>>>

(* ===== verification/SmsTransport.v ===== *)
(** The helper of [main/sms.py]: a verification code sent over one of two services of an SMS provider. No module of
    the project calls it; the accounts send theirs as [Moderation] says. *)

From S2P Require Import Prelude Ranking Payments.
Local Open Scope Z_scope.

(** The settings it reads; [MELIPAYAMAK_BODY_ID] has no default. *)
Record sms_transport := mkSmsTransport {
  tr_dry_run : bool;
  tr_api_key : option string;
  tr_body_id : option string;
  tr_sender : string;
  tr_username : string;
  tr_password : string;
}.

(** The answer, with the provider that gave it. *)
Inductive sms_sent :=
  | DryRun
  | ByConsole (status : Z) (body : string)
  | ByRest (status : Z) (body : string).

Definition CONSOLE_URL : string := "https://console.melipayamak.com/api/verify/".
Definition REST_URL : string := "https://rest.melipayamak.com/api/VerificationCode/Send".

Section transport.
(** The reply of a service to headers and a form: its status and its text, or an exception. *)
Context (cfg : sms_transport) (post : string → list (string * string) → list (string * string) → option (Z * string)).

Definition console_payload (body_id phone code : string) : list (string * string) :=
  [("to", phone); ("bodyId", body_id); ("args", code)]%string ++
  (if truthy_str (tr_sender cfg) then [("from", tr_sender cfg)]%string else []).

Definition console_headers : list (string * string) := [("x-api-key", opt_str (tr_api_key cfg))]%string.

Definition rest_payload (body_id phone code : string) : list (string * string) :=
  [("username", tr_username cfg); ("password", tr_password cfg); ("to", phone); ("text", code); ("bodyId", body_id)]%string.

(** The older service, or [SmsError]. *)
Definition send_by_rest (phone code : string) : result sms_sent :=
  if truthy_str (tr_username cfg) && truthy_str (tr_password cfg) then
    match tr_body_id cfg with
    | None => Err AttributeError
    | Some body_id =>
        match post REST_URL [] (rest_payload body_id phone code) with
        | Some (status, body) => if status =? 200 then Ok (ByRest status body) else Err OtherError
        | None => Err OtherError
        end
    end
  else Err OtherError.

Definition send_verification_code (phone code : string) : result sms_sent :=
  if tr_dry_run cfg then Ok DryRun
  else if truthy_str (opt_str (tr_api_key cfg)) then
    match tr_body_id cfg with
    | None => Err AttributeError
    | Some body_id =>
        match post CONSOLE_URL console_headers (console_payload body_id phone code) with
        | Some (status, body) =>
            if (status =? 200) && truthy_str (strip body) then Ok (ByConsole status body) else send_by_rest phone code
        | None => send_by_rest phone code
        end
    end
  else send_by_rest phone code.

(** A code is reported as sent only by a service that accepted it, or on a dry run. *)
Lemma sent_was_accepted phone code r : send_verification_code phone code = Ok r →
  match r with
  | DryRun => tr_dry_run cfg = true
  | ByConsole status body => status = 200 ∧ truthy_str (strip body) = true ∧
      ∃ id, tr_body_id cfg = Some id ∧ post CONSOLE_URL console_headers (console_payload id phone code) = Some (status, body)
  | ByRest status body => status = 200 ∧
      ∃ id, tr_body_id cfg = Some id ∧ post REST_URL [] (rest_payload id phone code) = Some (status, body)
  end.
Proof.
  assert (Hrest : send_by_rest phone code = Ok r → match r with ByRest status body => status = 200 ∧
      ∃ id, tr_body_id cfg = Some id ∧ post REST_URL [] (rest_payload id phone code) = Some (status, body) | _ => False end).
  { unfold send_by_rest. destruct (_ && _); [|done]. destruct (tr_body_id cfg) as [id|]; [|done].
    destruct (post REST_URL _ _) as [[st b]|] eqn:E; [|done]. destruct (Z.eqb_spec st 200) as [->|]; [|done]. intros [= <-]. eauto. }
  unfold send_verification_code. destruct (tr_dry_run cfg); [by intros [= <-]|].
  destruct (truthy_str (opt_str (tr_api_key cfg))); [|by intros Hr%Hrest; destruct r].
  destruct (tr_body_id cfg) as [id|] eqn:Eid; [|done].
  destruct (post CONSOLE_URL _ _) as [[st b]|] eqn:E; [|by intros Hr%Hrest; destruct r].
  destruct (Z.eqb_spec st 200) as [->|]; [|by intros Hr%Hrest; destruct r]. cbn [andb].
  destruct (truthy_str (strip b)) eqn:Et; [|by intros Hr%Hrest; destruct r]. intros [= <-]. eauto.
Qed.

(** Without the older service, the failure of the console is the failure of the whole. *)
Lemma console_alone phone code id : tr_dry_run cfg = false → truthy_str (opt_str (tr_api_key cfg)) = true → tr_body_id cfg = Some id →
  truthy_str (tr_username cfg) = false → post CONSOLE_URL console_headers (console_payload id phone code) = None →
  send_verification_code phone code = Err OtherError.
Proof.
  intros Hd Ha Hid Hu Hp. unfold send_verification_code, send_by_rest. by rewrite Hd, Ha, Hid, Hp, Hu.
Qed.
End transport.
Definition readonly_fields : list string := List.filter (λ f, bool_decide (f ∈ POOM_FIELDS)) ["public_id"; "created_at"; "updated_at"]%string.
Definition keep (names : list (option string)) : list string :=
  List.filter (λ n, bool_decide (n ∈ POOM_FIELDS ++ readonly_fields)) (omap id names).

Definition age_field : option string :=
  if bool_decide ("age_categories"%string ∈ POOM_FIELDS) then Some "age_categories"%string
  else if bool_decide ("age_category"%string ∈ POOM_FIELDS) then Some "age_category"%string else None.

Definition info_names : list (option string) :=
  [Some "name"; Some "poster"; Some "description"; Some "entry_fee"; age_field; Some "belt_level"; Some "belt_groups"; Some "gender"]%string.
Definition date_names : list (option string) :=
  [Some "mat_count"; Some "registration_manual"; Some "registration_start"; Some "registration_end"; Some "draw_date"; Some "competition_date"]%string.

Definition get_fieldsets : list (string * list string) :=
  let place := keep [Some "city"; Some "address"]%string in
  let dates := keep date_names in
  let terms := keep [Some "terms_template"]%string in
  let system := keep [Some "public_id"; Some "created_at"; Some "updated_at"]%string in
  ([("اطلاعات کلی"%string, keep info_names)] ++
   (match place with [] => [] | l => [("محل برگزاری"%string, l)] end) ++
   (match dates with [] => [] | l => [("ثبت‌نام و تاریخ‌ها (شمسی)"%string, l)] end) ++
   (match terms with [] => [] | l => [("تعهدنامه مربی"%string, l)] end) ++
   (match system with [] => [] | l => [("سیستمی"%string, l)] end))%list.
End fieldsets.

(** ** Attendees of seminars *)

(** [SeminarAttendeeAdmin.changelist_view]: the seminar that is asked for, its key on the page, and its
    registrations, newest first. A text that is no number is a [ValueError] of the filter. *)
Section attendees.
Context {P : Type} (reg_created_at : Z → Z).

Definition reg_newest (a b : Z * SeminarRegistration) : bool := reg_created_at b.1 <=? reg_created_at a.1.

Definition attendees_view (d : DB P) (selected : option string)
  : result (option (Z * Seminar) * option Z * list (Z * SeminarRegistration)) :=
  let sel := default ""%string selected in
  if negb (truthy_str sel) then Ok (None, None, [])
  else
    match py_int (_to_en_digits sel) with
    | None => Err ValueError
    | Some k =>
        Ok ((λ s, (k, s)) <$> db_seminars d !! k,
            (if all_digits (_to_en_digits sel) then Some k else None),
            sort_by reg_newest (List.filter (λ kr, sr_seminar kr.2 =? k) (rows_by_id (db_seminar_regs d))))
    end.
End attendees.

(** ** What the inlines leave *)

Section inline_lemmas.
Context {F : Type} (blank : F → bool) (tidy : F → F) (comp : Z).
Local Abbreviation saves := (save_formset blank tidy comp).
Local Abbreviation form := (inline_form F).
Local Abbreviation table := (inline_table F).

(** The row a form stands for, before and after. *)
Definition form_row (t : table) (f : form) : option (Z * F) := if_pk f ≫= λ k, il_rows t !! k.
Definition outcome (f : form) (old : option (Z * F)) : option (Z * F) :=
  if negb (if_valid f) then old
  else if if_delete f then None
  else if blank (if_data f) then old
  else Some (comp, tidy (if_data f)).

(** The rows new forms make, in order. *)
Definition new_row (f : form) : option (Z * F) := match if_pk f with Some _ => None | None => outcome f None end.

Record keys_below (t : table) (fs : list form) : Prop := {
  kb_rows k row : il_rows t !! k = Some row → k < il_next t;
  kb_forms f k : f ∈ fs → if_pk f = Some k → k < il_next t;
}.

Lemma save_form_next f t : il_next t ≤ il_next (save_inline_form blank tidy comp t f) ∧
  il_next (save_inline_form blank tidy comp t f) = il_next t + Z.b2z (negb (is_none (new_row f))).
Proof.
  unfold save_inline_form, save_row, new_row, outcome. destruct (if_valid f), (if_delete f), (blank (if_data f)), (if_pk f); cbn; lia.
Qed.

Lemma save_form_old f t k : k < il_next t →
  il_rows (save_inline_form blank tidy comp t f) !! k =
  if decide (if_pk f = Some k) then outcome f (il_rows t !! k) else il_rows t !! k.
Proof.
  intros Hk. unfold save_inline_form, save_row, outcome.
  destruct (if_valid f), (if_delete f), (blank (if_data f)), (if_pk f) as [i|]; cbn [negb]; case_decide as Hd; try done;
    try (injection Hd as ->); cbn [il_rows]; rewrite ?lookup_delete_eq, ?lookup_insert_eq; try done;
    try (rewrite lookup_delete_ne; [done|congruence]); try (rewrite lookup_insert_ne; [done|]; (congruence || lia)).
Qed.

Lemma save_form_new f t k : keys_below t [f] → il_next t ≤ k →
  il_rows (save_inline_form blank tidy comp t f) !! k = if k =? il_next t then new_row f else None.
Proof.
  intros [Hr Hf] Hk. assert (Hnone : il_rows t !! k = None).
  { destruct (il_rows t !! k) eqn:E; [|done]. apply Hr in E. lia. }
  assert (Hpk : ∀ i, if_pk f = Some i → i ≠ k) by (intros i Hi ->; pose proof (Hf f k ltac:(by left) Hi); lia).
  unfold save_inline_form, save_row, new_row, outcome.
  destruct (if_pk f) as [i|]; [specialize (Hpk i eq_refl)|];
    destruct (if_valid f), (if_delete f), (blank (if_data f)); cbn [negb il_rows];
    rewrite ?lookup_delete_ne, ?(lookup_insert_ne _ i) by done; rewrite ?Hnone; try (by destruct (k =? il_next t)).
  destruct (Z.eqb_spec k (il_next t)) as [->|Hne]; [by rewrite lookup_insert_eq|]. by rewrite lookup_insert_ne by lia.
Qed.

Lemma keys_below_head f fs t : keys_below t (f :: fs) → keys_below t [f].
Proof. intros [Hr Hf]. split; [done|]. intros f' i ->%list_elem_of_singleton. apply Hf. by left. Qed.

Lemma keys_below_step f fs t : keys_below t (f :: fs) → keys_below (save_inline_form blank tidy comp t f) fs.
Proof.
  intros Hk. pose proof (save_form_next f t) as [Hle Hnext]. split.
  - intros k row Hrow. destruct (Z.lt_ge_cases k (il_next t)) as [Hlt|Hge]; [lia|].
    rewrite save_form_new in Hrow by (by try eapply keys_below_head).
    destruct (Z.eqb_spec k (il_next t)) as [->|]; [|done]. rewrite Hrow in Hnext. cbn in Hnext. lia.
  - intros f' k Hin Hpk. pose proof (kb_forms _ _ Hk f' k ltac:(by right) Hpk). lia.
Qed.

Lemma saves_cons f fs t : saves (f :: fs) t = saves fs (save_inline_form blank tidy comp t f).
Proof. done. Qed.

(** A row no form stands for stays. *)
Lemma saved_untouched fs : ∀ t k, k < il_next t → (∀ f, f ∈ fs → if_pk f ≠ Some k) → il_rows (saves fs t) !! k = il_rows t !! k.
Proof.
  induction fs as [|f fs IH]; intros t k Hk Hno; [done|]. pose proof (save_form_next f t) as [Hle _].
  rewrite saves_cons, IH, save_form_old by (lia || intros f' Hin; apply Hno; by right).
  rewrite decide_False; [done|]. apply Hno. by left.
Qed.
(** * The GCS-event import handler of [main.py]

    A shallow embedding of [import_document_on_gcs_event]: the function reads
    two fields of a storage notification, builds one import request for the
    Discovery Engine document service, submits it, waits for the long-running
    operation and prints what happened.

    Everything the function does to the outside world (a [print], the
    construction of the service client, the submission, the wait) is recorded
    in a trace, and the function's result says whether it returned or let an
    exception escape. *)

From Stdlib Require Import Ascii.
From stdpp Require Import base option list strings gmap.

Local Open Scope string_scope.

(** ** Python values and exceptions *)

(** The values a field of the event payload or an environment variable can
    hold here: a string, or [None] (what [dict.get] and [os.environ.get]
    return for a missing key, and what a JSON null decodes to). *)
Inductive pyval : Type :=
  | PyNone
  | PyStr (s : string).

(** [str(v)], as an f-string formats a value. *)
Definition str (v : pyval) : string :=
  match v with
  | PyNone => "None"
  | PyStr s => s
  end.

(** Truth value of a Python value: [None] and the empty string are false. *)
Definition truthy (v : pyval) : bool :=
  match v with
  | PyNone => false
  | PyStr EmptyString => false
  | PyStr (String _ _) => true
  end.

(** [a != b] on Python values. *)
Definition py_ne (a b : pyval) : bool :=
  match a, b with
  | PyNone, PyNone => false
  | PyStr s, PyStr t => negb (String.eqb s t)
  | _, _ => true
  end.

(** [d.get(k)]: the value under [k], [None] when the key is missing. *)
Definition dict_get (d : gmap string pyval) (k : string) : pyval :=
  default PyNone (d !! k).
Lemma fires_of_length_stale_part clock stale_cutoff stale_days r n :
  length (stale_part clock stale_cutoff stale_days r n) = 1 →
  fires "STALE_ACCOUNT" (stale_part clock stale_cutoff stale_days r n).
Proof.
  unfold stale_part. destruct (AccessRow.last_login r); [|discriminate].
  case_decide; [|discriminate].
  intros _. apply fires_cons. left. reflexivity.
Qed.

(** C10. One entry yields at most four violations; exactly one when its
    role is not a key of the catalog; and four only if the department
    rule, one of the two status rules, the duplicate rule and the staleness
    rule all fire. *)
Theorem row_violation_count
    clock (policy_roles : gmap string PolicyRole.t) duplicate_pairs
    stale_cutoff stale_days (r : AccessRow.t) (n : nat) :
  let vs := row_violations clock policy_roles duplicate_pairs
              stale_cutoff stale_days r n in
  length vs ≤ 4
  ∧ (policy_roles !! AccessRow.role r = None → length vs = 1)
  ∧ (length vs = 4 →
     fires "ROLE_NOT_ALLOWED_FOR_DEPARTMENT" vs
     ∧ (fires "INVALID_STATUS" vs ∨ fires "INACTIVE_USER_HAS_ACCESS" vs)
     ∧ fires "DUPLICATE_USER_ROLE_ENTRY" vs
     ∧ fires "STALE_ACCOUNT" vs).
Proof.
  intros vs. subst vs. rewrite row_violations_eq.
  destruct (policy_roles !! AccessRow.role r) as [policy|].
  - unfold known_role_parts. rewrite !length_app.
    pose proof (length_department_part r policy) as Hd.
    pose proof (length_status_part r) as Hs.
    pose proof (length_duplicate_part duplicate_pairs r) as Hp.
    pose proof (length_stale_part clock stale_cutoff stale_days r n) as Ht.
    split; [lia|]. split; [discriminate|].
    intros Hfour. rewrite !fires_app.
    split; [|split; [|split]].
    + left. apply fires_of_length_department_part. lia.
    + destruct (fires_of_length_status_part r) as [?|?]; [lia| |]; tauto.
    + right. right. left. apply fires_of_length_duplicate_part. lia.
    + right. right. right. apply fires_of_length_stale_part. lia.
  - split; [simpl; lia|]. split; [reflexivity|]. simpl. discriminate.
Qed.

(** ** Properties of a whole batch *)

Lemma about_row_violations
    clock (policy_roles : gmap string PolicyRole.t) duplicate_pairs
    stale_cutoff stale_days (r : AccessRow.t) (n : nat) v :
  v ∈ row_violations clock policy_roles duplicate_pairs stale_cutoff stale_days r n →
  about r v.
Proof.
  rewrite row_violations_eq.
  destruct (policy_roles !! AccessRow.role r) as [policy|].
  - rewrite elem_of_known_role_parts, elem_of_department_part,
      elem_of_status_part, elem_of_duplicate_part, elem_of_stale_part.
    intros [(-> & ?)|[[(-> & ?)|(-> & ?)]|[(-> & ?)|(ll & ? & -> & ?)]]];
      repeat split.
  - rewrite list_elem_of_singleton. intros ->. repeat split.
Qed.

<<<

WORK TASK:
From the line that has "destruct (if_valid f), (if_delete f), (blank (if_data f));" through the line that has "Lemma keys_below_head f", copy every line exactly as it appears above, and leave out all others.

EXPECTED ANSWER:
    destruct (if_valid f), (if_delete f), (blank (if_data f)); cbn [negb il_rows];
    rewrite ?lookup_delete_ne, ?(lookup_insert_ne _ i) by done; rewrite ?Hnone; try (by destruct (k =? il_next t)).
  destruct (Z.eqb_spec k (il_next t)) as [->|Hne]; [by rewrite lookup_insert_eq|]. by rewrite lookup_insert_ne by lia.
Qed.

Lemma keys_below_head f fs t : keys_below t (f :: fs) → keys_below t [f].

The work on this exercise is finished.